Microarray studies have shown that matrilysin or matrix metalloproteinase (MMP)‐7 is highly upregulated in the lungs of patients with idiopathic pulmonary fibrosis (IPF), but MMP‐7 protein expression has not been systematically compared between IPF and other interstitial lung diseases. MMP‐7 levels in bronchoalveolar lavage fluid (BALF) were compared to corresponding samples from nonspecific interstitial pneumonia (NSIP), sarcoidosis, and healthy controls. MMP‐7 levels in the BALF were determined by ELISA and localization of MMP‐7 in the lung tissue by immunohistochemistry. MMP‐7 was similarly elevated in the BALF of all these disorders compared to healthy controls (p=0.007).

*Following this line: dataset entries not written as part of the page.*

(** * group.py: the [Group] class, a finite set with an operation checked
    against the group axioms when it is built.

    The embedding follows the source method by method.

    - A Python [set] is a list without duplicates, in the order in which the
      set is iterated. [set_ elems] removes the duplicates of the iterable
      it is given; a list that is already duplicate free is kept as it is, so
      quantifying over the argument of the constructor quantifies over every
      iteration order.
    - The operation is a Python object: it may or may not be callable;
      [inspect.signature] gives its number of declared parameters or raises
      (a built-in without signature); reading its [__name__] gives a string
      or raises (a callable object, a [functools.partial]); when called with
      two elements it returns an element (it is pure, deterministic and
      total).
    - Exceptions are values of [exn]; a method is a function from the state
      of [self] to a result and the state of [self] afterwards.
    - An instance has an identity, [id(self)], fixed by the allocation that
      precedes [__init__]; it is what the inherited [==] compares. *)

From Stdlib Require Import ZArith.
From stdpp Require Import base list strings.

(** ** Exceptions and the monad of methods *)

Inductive exn :=
| TypeError (msg : string)
| ValueError (msg : string)
| AttributeError (msg : string)
| StopIteration.

Definition result (A : Type) : Type := exn + A.

(** A method reads and may write the attributes [S] of [self], and either
    returns or raises. *)
Definition method (S A : Type) : Type := S → result A * S.

Definition raise {S A} (err : exn) : method S A := λ self, (inl err, self).
Definition read_self {S} : method S S := λ self, (inr self, self).
Definition lift {S A} (r : result A) : method S A := λ self, (r, self).
(** * augment_ds: a batch image-augmentation pipeline

    Shallow embedding of [augment_ds.py] and the properties checked
    against it.  Python strings are [string]s, [pathlib] paths are records of
    an anchor and a list of parts, Pillow image objects live in a store
    indexed by references, and the calls the program makes to Pillow and to
    the operating system are recorded in a trace whose outcomes are chosen by
    an arbitrary environment. *)

From Stdlib Require Import Ascii String ZArith QArith Lia.
From stdpp Require Import base list strings gmap.

Local Open Scope string_scope.
Local Open Scope list_scope.

(** ** Python strings *)

Module Str.

(** [str.lower] on the ASCII range: [A]-[Z] are moved to [a]-[z]. *)
Definition lower_ascii (c : ascii) : ascii :=
  let n := nat_of_ascii c in
  if (65 <=? n)%nat && (n <=? 90)%nat then ascii_of_nat (n + 32) else c.

Fixpoint lower (s : string) : string :=
  match s with
  | EmptyString => EmptyString
  | String c s' => String (lower_ascii c) (lower s')
  end.

(** Index of the last occurrence of a character. *)
Fixpoint rindex (c : ascii) (s : string) : option nat :=
  match s with
  | EmptyString => None
  | String a s' =>
      match rindex c s' with
      | Some i => Some (S i)
      | None => if bool_decide (a = c) then Some 0%nat else None
      end
  end.

(** [s.rfind(c)]: the index of the last occurrence, or [-1]. *)
Definition rfind (s : string) (c : ascii) : Z :=
  match rindex c s with
  | Some i => Z.of_nat i
  | None => (-1)%Z
  end.

(** The slices [s[i:]] and [s[:i]] for [0 <= i]. *)
Fixpoint drop (i : nat) (s : string) : string :=
  match i, s with
  | O, _ => s
  | S i', EmptyString => EmptyString
  | S i', String _ s' => drop i' s'
  end.

Fixpoint take (i : nat) (s : string) : string :=
  match i, s with
  | O, _ => EmptyString
  | S i', EmptyString => EmptyString
  | S i', String a s' => String a (take i' s')
  end.

Definition len (s : string) : Z := Z.of_nat (String.length s).

Fixpoint mem (c : ascii) (s : string) : bool :=
  match s with
  | EmptyString => false
  | String a s' => bool_decide (a = c) || mem c s'
  end.

End Str.

(** ** pathlib paths

    A path is its anchor (drive and root, empty for a relative path) and the
    list of its parts below the anchor. *)

Record Path := mkPath { anchor : string; parts : list string }.

Global Instance Path_eq_dec : EqDecision Path.
Proof. solve_decision. Defined.

Definition Exn := string.

Inductive Result (A : Type) : Type :=
| Ok (a : A)
| Raise (e : Exn).
Arguments Ok {A} a.
Arguments Raise {A} e.

Module PurePath.

(** [p.name] *)
Definition name (p : Path) : string := List.last (parts p) "".

(** [p.parent]: a path without parts is its own parent. *)
Definition parent (p : Path) : Path :=
  mkPath (anchor p) (removelast (parts p)).

(** [p.suffix], as [pathlib] computes it from [name.rfind('.')]. *)
Definition name_suffix (n : string) : string :=
  let i := Str.rfind n "." in
  if ((0 <? i) && (i <? Str.len n - 1))%Z then Str.drop (Z.to_nat i) n
  else "".

Definition suffix (p : Path) : string := name_suffix (name p).

(** [p.stem] *)
Definition name_stem (n : string) : string :=
  let i := Str.rfind n "." in
  if ((0 <? i) && (i <? Str.len n - 1))%Z then Str.take (Z.to_nat i) n
  else n.

Definition stem (p : Path) : string := name_stem (name p).

(** [p / q]: an anchored right operand replaces the left one. *)
Definition join (p q : Path) : Path :=
  if bool_decide (anchor q = "") then mkPath (anchor p) (parts p ++ parts q)
  else q.

(** [p / s] for a file name [s] (one part, no separator); joining the
    empty string changes nothing. *)
Definition join_name (p : Path) (s : string) : Path :=
  if bool_decide (s = "") then p else mkPath (anchor p) (parts p ++ [s]).
(** * The priority of the face styles *)

Section ChunkCounts.
Variable v : Z.
Variable next_n : Z -> Z.
Variable len : Z -> Z.
Hypothesis v_pos : 0 < v.

(** The values of [n] a chunk loop goes through; the array keeps its
    length. *)
Lemma chunks_counts fuel c a :
  v <= c -> c < v + Z.of_nat fuel * (EMU_QUADS_BUFFER_SIZE * v) ->
  (fun p => (p.1, length p.2)) <$> chunks v next_n len fuel c (next_n c) a
  = (fun j => (next_n (c - 1024 * v * j), length a))
      <$> seqZ 0 ((c - v) `div` (1024 * v) + 1).
Proof.
  unfold EMU_QUADS_BUFFER_SIZE.
  revert c a. induction fuel as [|fuel IH]; intros c a Hc Hfuel; [lia|].
  simpl. destruct (c <? v) eqn:E; [apply Z.ltb_lt in E; lia|]. clear E.
  unfold EMU_QUADS_BUFFER_SIZE.
  destruct (c - 1024 * v >=? v) eqn:E.
  - rewrite Z.geb_leb in E. apply Z.leb_le in E.
    assert (HJ : (c - v) `div` (1024 * v) = (c - 1024 * v - v) `div` (1024 * v) + 1).
    { replace (c - v) with ((c - 1024 * v - v) + 1 * (1024 * v)) by lia.
      apply Z.div_add. lia. }
    assert (0 <= (c - 1024 * v - v) `div` (1024 * v))
      by (apply Z.div_pos; lia).
    rewrite seqZ_cons by lia. simpl.
    rewrite Z.mul_0_r, Z.sub_0_r. f_equal.
    rewrite IH by lia. rewrite length_advance.
    replace (Z.pred ((c - v) `div` (1024 * v) + 1))
      with ((c - 1024 * v - v) `div` (1024 * v) + 1) by lia.
    change (Z.succ 0) with 1.
    rewrite <- (fmap_add_seqZ 1 0), <- list_fmap_compose.
    apply list_fmap_ext. intros _ j _. simpl. do 2 f_equal. lia.
  - rewrite Z.geb_leb in E. apply Z.leb_gt in E.
    rewrite chunks_done by lia.
    rewrite Z.div_small by lia. simpl. unfold seqZ. simpl.
    by rewrite Z.mul_0_r, Z.sub_0_r.
Qed.
End ChunkCounts.

Lemma submission_sizes_indexed {A} (mode : Z) (f : A -> list Z) (l : list A) :
  submission_sizes ((fun x => Indexed mode (f x)) <$> l)
  = (fun x => Z.of_nat (length (f x))) <$> l.
Proof.
  unfold submission_sizes. rewrite <- list_fmap_compose. by apply list_fmap_ext.
Qed.

Lemma Forall_indexed_mode {A} (mode : Z) (f : A -> list Z) (l : list A) :
  Forall (fun sub => submission_mode sub = mode) ((fun x => Indexed mode (f x)) <$> l).
Proof. apply Forall_fmap, Forall_true. done. Qed.

(** A strip outline submits 6 * n + 2 indices for a chunk of n steps, in
    either branch of the fill. *)
Lemma strip_line_chunks_sizes q first count :
  4 <= count ->
  (fun p => Z.of_nat (length (take (Z.to_nat (p.1 * 6 + 2)) p.2)))
    <$> strip_line_chunks q first count
  = (fun j => 6 * Z.min (count `div` 2 - 1 - 1024 * j) 1024 + 2)
      <$> seqZ 0 ((count `div` 2 - 1) `div` 1024 + 1).
Proof.
  intros Hc. unfold strip_line_chunks.
  pose proof (mask_count_strip count ltac:(lia)) as Hm.
  set (c := mask_count GL_QUAD_STRIP count) in *.
  assert (Hc4 : 4 <= c) by (rewrite Hm; lia_div).
  transitivity
    ((fun p : Z * nat => Z.of_nat (Z.to_nat (p.1 * 6 + 2) `min` p.2))
       <$> ((fun p : Z * list Z => (p.1, length p.2))
              <$> chunks 2 strip_n (fun n => n * 6 + 2) (chunk_bound count) c
                    (strip_n c) (strip_line_indices q first (strip_n c)))).
  { rewrite <- list_fmap_compose. apply list_fmap_ext. intros _ [n a] _.
    simpl. by rewrite length_take. }
  rewrite (chunks_counts 2 strip_n (fun n => n * 6 + 2) ltac:(lia))
    by (lia || by apply chunk_bound_strip; lia).
  rewrite <- list_fmap_compose.
  replace ((c - 2) `div` (1024 * 2) + 1) with ((count `div` 2 - 1) `div` 1024 + 1)
    by (rewrite Hm; lia_div).
  apply fmap_seqZ_ext. intros j Hj. simpl.
  assert (0 <= c - 1024 * 2 * j) by (rewrite Hm; lia_div).
  rewrite strip_n_min by done. rewrite length_strip_line_indices.
  unfold EMU_QUADS_BUFFER_SIZE. rewrite Hm.
  replace ((2 * count `div` 2 - 1024 * 2 * j) `div` 2 - 1)
    with (count `div` 2 - 1 - 1024 * j) by lia_div.
  lia_div.
Qed.
(** * Media utilities of the emotion analyzer

    A shallow embedding of [emotion_analyzer/media_utils.py] and the
    properties its specification states about it.

    The Python module is a set of short helpers over numpy image buffers,
    OpenCV drawing and colour conversion, and PIL text rendering.  The
    embedding keeps that split:
    - numpy arrays are records carrying their shape and their uint8 pixel
      rows; slices follow Python's index normalisation;
    - helpers that only read their arguments are functions into [result];
    - helpers that draw in place run in a state-and-exception monad over a
      store of array objects, so that aliasing between the caller's buffer
      and the returned buffer is visible;
    - the text rasteriser, the thick-line rasteriser and the image decoder
      belong to the external libraries and are section variables. *)

From Stdlib Require Import ZArith Lia Floats Uint63.
From stdpp Require Import base list gmap strings pretty.

Local Open Scope Z_scope.

(** ** Exceptions and results *)

Inductive exn : Set :=
  | InvalidImage      (* emotion_analyzer.exceptions.InvalidImage *)
  | ValueError
  | IndexError
  | TypeError
  | KeyError
  | cv2_error         (* cv2.error *)
  | OtherError (tag : nat).

Inductive result (A : Type) : Type :=
  | Ok (a : A)
  | Raise (e : exn).
Arguments Ok {A} a.
Arguments Raise {A} e.

#[global] Instance exn_eq_dec : EqDecision exn.
Proof. solve_decision. Defined.

#[global] Instance result_ret : MRet result := @Ok.
#[global] Instance result_bind : MBind result := λ A B f m,
  match m with
  | Ok a => f a
  | Raise e => Raise e
  end.

(** ** numpy arrays

    An image is a three-dimensional array [height x width x channels] of
    uint8 samples.  The shape is stored next to the rows because numpy keeps
    it for empty arrays too ([np.zeros((0, 5, 3))] has three channels). *)

Record ndarray : Type := NdArray {
  nd_h : nat;
  nd_w : nat;
  nd_c : nat;
  nd_rows : list (list (list Z))
}.

Definition shape (a : ndarray) : nat * nat * nat := (nd_h a, nd_w a, nd_c a).

Definition nd_size (a : ndarray) : nat := (nd_h a * nd_w a * nd_c a)%nat.

Definition wf_row (w c : nat) (r : list (list Z)) : Prop :=
  length r = w ∧ Forall (λ p, length p = c) r.

Definition wf_ndarray (a : ndarray) : Prop :=
  length (nd_rows a) = nd_h a ∧ Forall (wf_row (nd_w a) (nd_c a)) (nd_rows a).

(** [a[y, x, k]] for indices inside the array. *)
Definition nd_get (a : ndarray) (y x k : nat) : option Z :=
  r ← nd_rows a !! y; p ← r !! x; p !! k.

(** *** Python slices

    [l[start:stop]]: a negative index counts from the end, and both bounds
    are clipped to [0, len]. *)

Definition py_clip (n : nat) (k : Z) : nat :=
  Z.to_nat (if k <? 0 then Z.max (k + Z.of_nat n) 0 else Z.min k (Z.of_nat n)).

Definition py_slice_len (n : nat) (start stop : Z) : nat :=
  (py_clip n stop - py_clip n start)%nat.

Definition py_slice {A} (start stop : Z) (l : list A) : list A :=
  take (py_slice_len (length l) start stop) (drop (py_clip (length l) start) l).

(** [a[y1:y2, x1:x2, :]] *)
Definition nd_slice (a : ndarray) (y1 y2 x1 x2 : Z) : ndarray :=
  NdArray (py_slice_len (nd_h a) y1 y2) (py_slice_len (nd_w a) x1 x2) (nd_c a)
          (py_slice x1 x2 <$> py_slice y1 y2 (nd_rows a)).

(** [l[i]] on a Python list, for the literal indices the module uses. *)
Definition py_getitem (l : list Z) (i : nat) : result Z :=
  match l !! i with
  | Some v => Ok v
  | None => Raise IndexError
  end.

(** ** Validation *)

(** Modelled from the spec: [emotion_analyzer.validators.is_valid_img] is
    imported by the module but its file is not part of the sources.  The
    specification says that it "validates the image is non-empty/non-null". *)
Definition is_valid_img (image : option ndarray) : bool :=
  match image with
  | None => false
  | Some a => negb (nd_size a =? 0)%nat
  end.

(** ** Format conversion *)

(** BGR to RGB on one pixel: the first and third samples trade places; a
    fourth (alpha) sample is dropped, as the destination has three channels. *)
Definition swap_rb (p : list Z) : list Z :=
  match p with
  | b :: g :: r :: _ => [r; g; b]
  | _ => p
  end.
Lemma unsnoc_None (l : list A) : unsnoc l = None → l = [].
Proof.
  unfold unsnoc. destruct (last l) eqn:Hl; [done|]. intros _.
  by apply last_None.
Qed.

(** Wherever a list is cut in two, forget where. *)
Ltac forget_cuts :=
  repeat match goal with
  | |- context [take ?k ?l] =>
      let H := fresh in
      pose proof (take_drop k l) as H;
      generalize dependent (take k l); generalize dependent (drop k l);
      intros;
      first [subst l
            | apply app_eq_nil in H as [-> ->]
            | rewrite <- H]
  end.

(** Likewise where a list is taken from its end. *)
Ltac forget_ends :=
  repeat match goal with
  | H : unsnoc ?l = Some _ |- _ => apply unsnoc_Some in H; try subst l
  | H : unsnoc ?l = None |- _ => apply unsnoc_None in H; try subst l
  end.

Lemma binarysort_perm (rest sorted : list A) (s : S) :
  (binarysort lt sorted rest s).2 ≡ₚ sorted ++ rest.
Proof.
  revert sorted s. induction rest as [|pivot rest IH]; intros sorted s; simpl.
  - by rewrite app_nil_r.
  - destruct sorted as [|x sorted]; [by rewrite IH|].
    next_call. rewrite IH.
    rewrite <- (take_drop n (x :: sorted)) at 3. solve_Permutation.
Qed.

Lemma merge_lo_loops_perm (fuel : nat) :
  (∀ dest a b acount bcount mg s,
     (merge_lo_straight lt fuel dest a b acount bcount mg s).2.2 ≡ₚ dest ++ a ++ b) ∧
  (∀ dest a b mg s,
     (merge_lo_gallop lt fuel dest a b mg s).2.2 ≡ₚ dest ++ a ++ b).
Proof.
  induction fuel as [|fuel [IHs IHg]]; [done|]. split.
  - intros dest a b acount bcount mg s. cbn [merge_lo_straight].
    destruct a as [|a0 a]; [done|]. destruct b as [|b0 b]; [done|].
    next_call. destruct b1.
    + destruct b as [|b1 b]; [simpl; solve_Permutation|].
      case_decide; [rewrite IHg|rewrite IHs]; solve_Permutation.
    + destruct a as [|a1 [|a2 a]]; try (simpl; solve_Permutation);
        (case_decide; [rewrite IHg|rewrite IHs]; solve_Permutation).
  - intros dest a b mg s. cbn [merge_lo_gallop].
    destruct b as [|b0 b]; [simpl; by rewrite app_nil_r|].
    next_call. forget_cuts.
    repeat case_match; simpl; subst;
      try rewrite IHg; try rewrite IHs; forget_cuts; solve_Permutation.
Qed.
(** * Search ranking, result selection and scroll tracking of the website

    A shallow embedding of the top bar component (the search ranker, the
    keyboard selection over its results, the catalog loader and the
    scroll-phase effects) and of the [useScrollToSection] hook, with the
    properties the design document states about them. *)

From Stdlib Require Import ZArith NArith Lia Ascii String.
From stdpp Require Import base list gmap strings sorting.

Open Scope Z_scope.

(** ** JavaScript strings

    A string is its sequence of UTF-16 code units.  [===] on strings is
    equality of these sequences; [startsWith] and [includes] compare code
    units. *)

Abbreviation jsstring := (list N).

Module JsString.

(** A literal of printable ASCII characters as a JavaScript string. *)
Definition ofString (s : string) : jsstring :=
  (λ a, N_of_ascii a) <$> list_ascii_of_string s.

(** WhiteSpace and LineTerminator code points, the ones [trim] strips. *)
Definition isWhiteSpace (c : N) : bool :=
  ((9 <=? c) && (c <=? 13) || (c =? 32) || (c =? 160) || (c =? 5760)
   || (8192 <=? c) && (c <=? 8202) || (c =? 8232) || (c =? 8233)
   || (c =? 8239) || (c =? 8287) || (c =? 12288) || (c =? 65279))%N.

Fixpoint trimStart (s : jsstring) : jsstring :=
  match s with
  | [] => []
  | c :: s' => if isWhiteSpace c then trimStart s' else s
  end.

Definition trimEnd (s : jsstring) : jsstring :=
  reverse (trimStart (reverse s)).

Definition trim (s : jsstring) : jsstring := trimEnd (trimStart s).

(** The truth value of a string: the empty string is the only falsy one. *)
Definition truthy (s : jsstring) : bool :=
  match s with [] => false | _ :: _ => true end.

(** Case mapping of one code unit.  The tables are the Unicode default
    case mappings of the Basic Latin and Latin-1 Supplement blocks and of
    the images of these blocks; a code unit outside them is left as it
    is.  On the strings of these two blocks, [isLatin1] below, the maps
    built from the tables are [String.prototype.toLowerCase] and
    [toUpperCase]; a string with a cased letter of another block is outside
    what they model. *)
Definition lowerUnit (c : N) : N :=
  (if (65 <=? c) && (c <=? 90) then c + 32
   else if (192 <=? c) && (c <=? 222) && negb (c =? 215) then c + 32
   else if c =? 376 then 255
   else if c =? 924 then 956
   else c)%N.

Definition upperUnit (c : N) : list N :=
  (if (97 <=? c) && (c <=? 122) then [c - 32]
   else if (224 <=? c) && (c <=? 254) && negb (c =? 247) then [c - 32]
   else if c =? 181 then [924]
   else if c =? 223 then [83; 83]
   else if c =? 255 then [376]
   else [c])%N.

Definition toLowerCase (s : jsstring) : jsstring := lowerUnit <$> s.

Definition toUpperCase (s : jsstring) : jsstring := s ≫= upperUnit.

Definition eqb (s q : jsstring) : bool := bool_decide (s = q).

Fixpoint startsWith (s q : jsstring) {struct q} : bool :=
  match q, s with
  | [], _ => true
  | _ :: _, [] => false
  | d :: q', c :: s' => (c =? d)%N && startsWith s' q'
  end.

Fixpoint includes (s q : jsstring) : bool :=
  startsWith s q ||
  match s with
  | [] => false
  | _ :: s' => includes s' q
  end.

(** Every code unit is white space: the strings [trim] empties. *)
Definition blank (s : jsstring) : Prop :=
  Forall (λ c, isWhiteSpace c = true) s.

(** Code units below 128: the strings of ASCII characters. *)
Definition isAscii (s : jsstring) : Prop := Forall (λ c, (c < 128)%N) s.

(** Code units below 256: the strings of Basic Latin and Latin-1
    Supplement characters, which the case tables cover. *)
Definition isLatin1 (s : jsstring) : Prop := Forall (λ c, (c < 256)%N) s.

End JsString.

Import JsString.

(** ** [Array.prototype.sort]

    The sort is stable and, for a consistent comparator, its result is
    sorted; a stable insertion sort computes that result.  [cmp a b <= 0]
    keeps [a] before [b]. *)

Fixpoint insertBy {A} (cmp : A → A → Z) (x : A) (l : list A) : list A :=
  match l with
  | [] => [x]
  | y :: l' => if decide (cmp x y ≤ 0) then x :: l else y :: insertBy cmp x l'
  end.

Definition sort {A} (cmp : A → A → Z) (l : list A) : list A :=
  foldr (insertBy cmp) [] l.

(** [Array.prototype.slice(0, n)] *)
Definition slice0 {A} (n : nat) (l : list A) : list A := take n l.

(** ** The top bar: search ranking *)

Module TopBar.

Inductive ResultType := TPage | TSection | TAction | TContent.

(** A catalog entry.  The optional fields are [None] when absent; the
    priority is an integer, as the data model of the design document has
    it. *)
Record SearchResult := {
  id : jsstring;
  label : jsstring;
  type : ResultType;
  path : jsstring;
  section : option jsstring;
  keywords : option (list jsstring);
  priority : option Z
}.

Record Scored := { item : SearchResult; score : Z }.

(** [item.keywords?.some(p)]: [undefined], falsy, when there are no
    keywords. *)
Definition keywordsSome (p : jsstring → bool) (it : SearchResult) : bool :=
  match keywords it with
  | Some ks => existsb p ks
  | None => false
  end.

(** [item.priority || 50]: the priority unless it is unset or falsy. *)
Definition priorityOr50 (it : SearchResult) : Z :=
  match priority it with
  | Some p => if decide (p = 0) then 50 else p
  | None => 50
  end.

(** The match quality of an item, before the priority is added. *)
Definition matchScore (query : jsstring) (it : SearchResult) : Z :=
  let labelLower := toLowerCase (label it) in
  if eqb labelLower query then 1000
  else if startsWith labelLower query then 500
  else if includes labelLower query then 300
  else if keywordsSome (λ k, eqb (toLowerCase k) query) it then 200
  else if keywordsSome (λ k, startsWith (toLowerCase k) query) it then 150
  else if keywordsSome (λ k, includes (toLowerCase k) query) it then 100
  else 0.

(** The body of the [map] callback that scores one item.  The sum is the
    sum of integers; it is the code's sum of doubles for the priorities
    of [exactPriority] below. *)
Definition scoreItem (query : jsstring) (it : SearchResult) : Scored :=
  let score := matchScore query it in
  let score := if decide (0 < score) then score + priorityOr50 it else score in
  {| item := it; score := score |}.

Definition scoredItems (query : jsstring) (searchableItems : list SearchResult)
  : list Scored :=
  scoreItem query <$> searchableItems.

(** The [useMemo] callback of [searchResults]. *)
Definition searchResults (searchQuery : jsstring)
    (searchableItems : list SearchResult) : list SearchResult :=
  if negb (truthy (trim searchQuery)) then []
  else
    let query := toLowerCase searchQuery in
    slice0 8
      (item <$>
         sort (λ a b, score b - score a)
           (filter (λ s, 0 < score s) (scoredItems query searchableItems))).

(** The combined score the ranker gives an item. *)
Definition combinedScore (query : jsstring) (it : SearchResult) : Z :=
  score (scoreItem query it).

(** [q] occurs in [s] as a contiguous part. *)
Definition occursIn (q s : jsstring) : Prop := ∃ l r, s = l ++ q ++ r.

(** Some keyword of the item, lower-cased, satisfies [P]. *)
Definition someKeyword (P : jsstring → Prop) (it : SearchResult) : Prop :=
  ∃ ks k, keywords it = Some ks ∧ k ∈ ks ∧ P (toLowerCase k).

(** The table of match kinds of the design document, first match wins:
    the three label rows, then, when no label row applies, the three
    keyword rows. *)
Inductive BaseScore (query : jsstring) (it : SearchResult) : Z → Prop :=
| LabelEquals :
    toLowerCase (label it) = query →
    BaseScore query it 1000
| LabelStartsWith :
    toLowerCase (label it) ≠ query →
    query `prefix_of` toLowerCase (label it) →
    BaseScore query it 500
| LabelContains :
    toLowerCase (label it) ≠ query →
    ¬ query `prefix_of` toLowerCase (label it) →
    occursIn query (toLowerCase (label it)) →
    BaseScore query it 300
| KeywordEquals :
    ¬ occursIn query (toLowerCase (label it)) →
    someKeyword (λ k, k = query) it →
    BaseScore query it 200
| KeywordStartsWith :
    ¬ occursIn query (toLowerCase (label it)) →
    ¬ someKeyword (λ k, k = query) it →
    someKeyword (λ k, query `prefix_of` k) it →
    BaseScore query it 150
| KeywordContains :
    ¬ occursIn query (toLowerCase (label it)) →
    ¬ someKeyword (λ k, k = query) it →
    ¬ someKeyword (λ k, query `prefix_of` k) it →
    someKeyword (λ k, occursIn query k) it →
    BaseScore query it 100
| NoMatch :
    ¬ occursIn query (toLowerCase (label it)) →
    ¬ someKeyword (λ k, occursIn query k) it →
    BaseScore query it 0.


(** Every matching item of the catalog, best first. *)
Definition ranking (query : jsstring) (items : list SearchResult)
  : list SearchResult :=
  sort (λ a b, combinedScore query b - combinedScore query a)
    (filter (λ it, 0 < combinedScore query it) items).

(** The whole catalog in descending order of score, ties in catalog
    order. *)
Definition sortedCatalog (query : jsstring) (items : list SearchResult)
  : list SearchResult :=
  sort (λ a b, combinedScore query b - combinedScore query a) items.

(** The kinds of match the design document ranks, for the lower-cased
    query. *)
Definition exactLabelMatch (query : jsstring) (it : SearchResult) : Prop :=
  toLowerCase (label it) = query.

Definition partialLabelMatch (query : jsstring) (it : SearchResult) : Prop :=
  toLowerCase (label it) ≠ query ∧ occursIn query (toLowerCase (label it)).

Definition labelMatch (query : jsstring) (it : SearchResult) : Prop :=
  occursIn query (toLowerCase (label it)).

Definition keywordOnlyMatch (query : jsstring) (it : SearchResult) : Prop :=
  ¬ occursIn query (toLowerCase (label it))
  ∧ someKeyword (λ k, occursIn query k) it.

Even control subjects with prolonged cough displayed a tendency towards elevated MMP‐7 expression. There was a negative correlation between BALF MMP‐7 levels and forced expiratory vital capacity (r=−0.348, p=0.02, n=42). In IPF lung, MMP‐7 immunoreactivity appeared predominantly in the fibrotic parenchyma and arterial wall. In sarcoidosis and NSIP, prominent MMP‐7 immunoreactivity was found in areas of inflammation. These results demonstrate that elevated BALF MMP‐7 is not restricted to IPF alone but is also observed in other interstitial lung diseases and cannot be used as a differential diagnostic marker for IPF.